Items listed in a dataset

(* ===== verification/Planner.v ===== *)
(** * Concrete planning

    crates/eef/src/task.rs ([TaskPlanner::plan]), request_planning.rs (the
    digest of a plan, its compilation from the reviewed input, and the check
    of a retained plan), pipeline_planning.rs ([definition_for]) and jobs.rs
    ([validate_retained_review]): what the tasks of a reviewed job may be. *)
From S2P Require Import Prelude Text External Instances Context Grant Peer Pipeline Conditional Progress Runtime Report Ledger Workload Commands Interpretation Plan Inputs Submission Review Approval Execution Lifecycle Drafts.
From S2P Require Audio.

Open Scope Z_scope.

#[export] Instance Assignment_eq_dec : EqDecision Assignment.
Proof. solve_decision. Defined.
(* ===== verification/Offers.v ===== *)
(** * What a compiled plan is bound to

    Whatever the registries, the connections and the clock show at each read,
    a plan that is compiled binds every task to an executor that was disclosed
    to the origin of the request, had a current record, and offered exactly
    what the task needs. *)
From S2P Require Import Network Registry Selection Capacity Routing Discovery.
From S2P Require Import Prelude Text External Instances Context Grant Peer Pipeline Conditional Progress Runtime Report Ledger Workload Commands Interpretation Plan Inputs Submission Review Approval Execution Lifecycle Drafts Planner Binding.

Open Scope Z_scope.

Section Offers.
Context {J : Json} {Sh : Sha256} `{!Serde FinitePipeline, !Serde ConditionalPipeline,
  !Serde ConditionalResult, !Serde PipelineResult, !Serde ExecutionGrant, !Serde GrantReport,
  !Serde PlanInput, !Serde ConcreteInput, !Serde AudioInput, !Serde Proposal, !Serde DraftRecord,
  !Serde MethodProposal, !Serde RequestContext, !Serde Goal, !Serde PlannedBinding,
  !Serde PreparationSource}
  `{!Uuid, !PeerOperations, !ReviewTypes, !WorkloadCodecs, !Peers,
    !Serde ApprovalRecord, !Serde TaskResult, !Serde Plan, !Serde AreaPath, !Serde DiscoveryPolicy}.
Context (to_lowercase : string -> string) (is_match : string -> string -> bool).
Context (env : nat -> World) (policy : SchedulingPolicy).

(** ** Computations that read *)

Lemma reads_bind {A B} (m : Reads A) (f : A -> Reads B) n b n' :
  (m ≫= f) n = (Ok b, n') <-> exists a k, m n = (Ok a, k) /\ f a k = (Ok b, n').
Proof.
  unfold mbind, Reads_bind. destruct (m n) as [[a|e] k]; split; [eauto| | |].
  - by intros (? & ? & [= -> ->] & ?).
  - done.
  - by intros (? & ? & ? & ?).
Qed.
Lemma reads_lift {A} (r : Result A) n a k : lift r n = (Ok a, k) <-> r = Ok a /\ k = n.
Proof. unfold lift. split; [by intros [= -> ->]|by intros [-> ->]]. Qed.
Lemma reads_ret {A} (a b : A) n k : (mret a : Reads A) n = (Ok b, k) <-> b = a /\ k = n.
Proof. unfold mret, Reads_ret. split; [by intros [= -> ->]|by intros [-> ->]]. Qed.
Lemma reads_read {A} (f : World -> A) n a k : read env f n = (Ok a, k) <-> a = f (env n) /\ k = S n.
Proof. unfold read. split; [by intros [= -> ->]|by intros [-> ->]]. Qed.
Lemma reads_attempt {A} (m : Reads A) n o k : attempt m n = (Ok o, k) <-> exists r, m n = (r, k) /\ o = ok r.
Proof. unfold attempt. destruct (m n) as [r k']. split; [intros [= <- <-]; eauto|by intros (? & [= -> ->] & ->)]. Qed.
(** The count of reads only grows. *)
Class Grows {A} (m : Reads A) : Prop := grows n : (n <= (m n).2)%nat.
#[local] Instance grows_lift {A} (r : Result A) : Grows (lift r). Proof. by intros n. Qed.
#[local] Instance grows_ret {A} (a : A) : Grows (mret a : Reads A). Proof. by intros n. Qed.
#[local] Instance grows_read {A} (f : World -> A) : Grows (read env f). Proof. intros n. cbn. lia. Qed.
#[local] Instance grows_attempt {A} (m : Reads A) `{!Grows m} : Grows (attempt m).
Proof. intros n. unfold attempt. pose proof (grows (m := m) n). by destruct (m n). Qed.
#[local] Instance grows_bind {A B} (m : Reads A) (f : A -> Reads B) `{!Grows m} `{!forall a, Grows (f a)} : Grows (m ≫= f).
Proof.
  intros n. unfold mbind, Reads_bind. pose proof (grows (m := m) n) as Hm. destruct (m n) as [[a|e] k]; [|done]. cbn in Hm.
  etransitivity; [exact Hm|apply grows].
Qed.
#[local] Instance grows_fold {A S} (f : S -> A -> Reads S) s l `{!forall s x, Grows (f s x)} : Grows (fold_reads f s l).
Proof. revert s. induction l as [|x l IH]; intros s; cbn; apply _. Qed.
Lemma grows_Ok {A} (m : Reads A) `{!Grows m} n r k : m n = (r, k) -> (n <= k)%nat.
Proof. intros E. pose proof (grows (m := m) n) as Hg. by rewrite E in Hg. Qed.
#[local] Instance grows_if {A} (b : bool) (m m' : Reads A) `{!Grows m} `{!Grows m'} : Grows (if b then m else m').
Proof. by destruct b. Qed.
#[local] Ltac grow := repeat (apply _ || (apply grows_bind; [|intros]) || (apply grows_attempt) || (apply grows_fold; intros) || case_match).
#[local] Instance grows_live node capability : Grows (live_peer env policy node capability).
Proof. unfold live_peer. grow. Qed.
#[local] Instance grows_stage peer context u step : Grows (validate_stage env policy peer context u step).
Proof. unfold validate_stage. grow. Qed.
#[local] Instance grows_validate capability d peer context : Grows (validate_peer_for env policy capability d peer context).
Proof. unfold validate_peer_for. grow. Qed.
#[local] Instance grows_suitable capability d context permitted s p : Grows (suitable_step env policy capability d context permitted s p).
Proof. unfold suitable_step. grow. Qed.
#[local] Instance grows_select capability params constraints context permitted :
  Grows (select env policy capability params constraints context permitted).
Proof. unfold select. grow. Qed.
#[local] Instance grows_first capability l : Grows (first_current env policy capability l).
Proof. induction l as [|spec l IH]; cbn; grow. Qed.
#[local] Instance grows_bind_one t tiers permitted : Grows (bind_one env policy t tiers permitted).
Proof. unfold bind_one, bind_compound_task, bind_model_task, bind_provider_task. grow. Qed.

*REQUIRED WORK*:
Go through the records from the first line and copy each one exactly, ending after the line that contains "#[export] Instance Assignment_eq_dec". Give nothing else.

*OUTPUT*:
(* ===== verification/Planner.v ===== *)
(** * Concrete planning

    crates/eef/src/task.rs ([TaskPlanner::plan]), request_planning.rs (the
    digest of a plan, its compilation from the reviewed input, and the check
    of a retained plan), pipeline_planning.rs ([definition_for]) and jobs.rs
    ([validate_retained_review]): what the tasks of a reviewed job may be. *)
From S2P Require Import Prelude Text External Instances Context Grant Peer Pipeline Conditional Progress Runtime Report Ledger Workload Commands Interpretation Plan Inputs Submission Review Approval Execution Lifecycle Drafts.
From S2P Require Audio.

Open Scope Z_scope.

#[export] Instance Assignment_eq_dec : EqDecision Assignment.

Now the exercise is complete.